Alam bukan cuma properti visual buat retreat rohani atau feed Instagram. Ia bagian dari hidup, tempat kita mengada. Jadi pas kita ikut andil dalam merusaknya, sedikit ataupun banyak, itu bukan cuma tindakan konyol tapi juga bentuk pengkhianatan pada ruang kita beragama. Kalau benar kita mau sungguh beragama, ketimbang mengasingkan diri ke alam-alam lain mending berani menarik diri untuk hadir di sini dan kini. Kita menyatakan keberagamaan dengan mengambil bagian dari tugas merawat dunia hingga lebih adil dan lebih lestari.
Padahal agama-agama itu sebenarnya punya narasi kosmik yang kaya banget. Lewat sistem keyakinan dan tata ibadahnya, mereka mengajarkan satu hal penting kalau kita bukanlah pusat segalanya. Manusia bukan satu-satunya yang eksis. Di luar sana, semesta ini juga dihuni makhluk-makhluk lain ada dewa-dewi, roh leluhur, boddhisatwa, malaikat, jin, bahkan kedirian-kedirian yang enggak bisa kita jelaskan secara ilmiah.

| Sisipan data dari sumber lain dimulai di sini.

(** A pure computation; its errors are the operation's. *)
Definition lift {S A} (m : res A) : stM S A := fun s =>
  match m with Ok a => Ok (s, inl a) | Err e => Ok (s, inr e) | Panic => Panic end.

(** An operation on a part of the state. *)
Definition zoom {S T A} (get : S -> T) (put : T -> S -> S) (m : stM T A) : stM S A := fun s =>
  match m (get s) with Ok (t, r) => Ok (put t s, r) | Err e => Err e | Panic => Panic end.

(** The outcome, as a value: what the caller of a Go function sees. *)
Definition attempt {S A} (m : stM S A) : stM S (A + error) := fun s =>
  match m s with Ok (s', r) => Ok (s', inl r) | Err e => Err e | Panic => Panic end.

(** [m] from [s] does not panic, ends in [Q] with a value or in [E] with an error. *)
Definition wps {S A} (m : stM S A) (s : S) (Q : A -> S -> Prop) (E : error -> S -> Prop) : Prop :=
  match m s with Ok (s', inl a) => Q a s' | Ok (s', inr e) => E e s' | _ => False end.

Section wps.
Context {S A B : Type}.

Lemma wps_ret (a : A) s (Q : A -> S -> Prop) E : Q a s -> wps (mret a) s Q E.
Proof. done. Qed.

Lemma wps_fail e s (Q : A -> S -> Prop) E : E e s -> wps (fail e) s Q E.
Proof. done. Qed.

Lemma wps_gets (f : S -> A) s (Q : A -> S -> Prop) E : Q (f s) s -> wps (gets f) s Q E.
Proof. done. Qed.

Lemma wps_modify (f : S -> S) s Q E : Q tt (f s) -> wps (modify f) s Q E.
Proof. done. Qed.

Lemma wps_bind (m : stM S A) (k : A -> stM S B) s Q E :
  wps m s (fun a s' => wps (k a) s' Q E) E -> wps (m ≫= k) s Q E.
Proof. unfold wps, mbind, stM_bind. by destruct (m s) as [[s' [a | e]] | |]. Qed.

Lemma wps_mono (m : stM S A) s (Q Q' : A -> S -> Prop) (E E' : error -> S -> Prop) :
  wps m s Q E -> (forall a s', Q a s' -> Q' a s') -> (forall e s', E e s' -> E' e s') -> wps m s Q' E'.
Proof. unfold wps. destruct (m s) as [[s' [a | e]] | |]; auto. Qed.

Tapi sayangnya kita sibuk mengklaim dunia. Main tebang, main buang, main gali, seolah alam ini milik kita seorang. Lihat saja, ibu bumi lagi sekarat. Iklim makin kacau. Di titik ini, semestinya agama-agama jadi tempat kita buat balik arah. Menemukan pandangan penting yang bisa dibawa buat bantu kita bertahan. Ahimsa, misalnya, mendidik kita buat enggak menyakiti makhluk hidup lain. Tikum olam dari tradisi Yahudi bilang dunia ini harus diperbaiki bareng-bareng. Wu wei mengajak kita buat menjalani hidup selaras sama alam, bukan melawannya. Juga zuhud dan qanaah, menolong kita buat hidup lebih ugahari.
Kalau beragama cuma dijalani lewat nilai ekstravagansi yang penuh dengan kehebohan, viral, dan sesak simbolisme luar, kita harus banget merasa khawatir. Jangan-jangan yang kita kejar bukan berkah dan anugerah tapi validasi. Jangan sampai niat darma dan bakti malah berubah jadi ajang pamer. Padahal katanya pengen ke negeri sana, tapi kok langkahnya lebih sibuk mencari-cari unsur “duniawi”?
Sekarang sudah waktunya kita memilah lagi cara beragama yang enggak cuma ikut tren dan menempel di status, tapi benar-benar yang membumi. Beragama yang khidmat, ada maknanya, dan ada maslahatnya buat sekitar kita. Karena sejatinya agama bukan soal tampilan, tapi soal dampak yang nyata. Perjalanan kita masih panjang, kita perlu hadir di masa kini dengan berbuat aksi yang sungguhan. Siapa tahu kan bisa jadi bahan cerita kelak di sana.
Janji ya, habis ini kita berlebaran, natalan, waisak, kumpul imlek, dan berhari-raya lainnya dengan penuh kesederhanaan. Enggak-enggak lagi deh buat hambur dan boros. Tahu kok ini bukan langkah yang mudah, tapi yuk bisa yuk!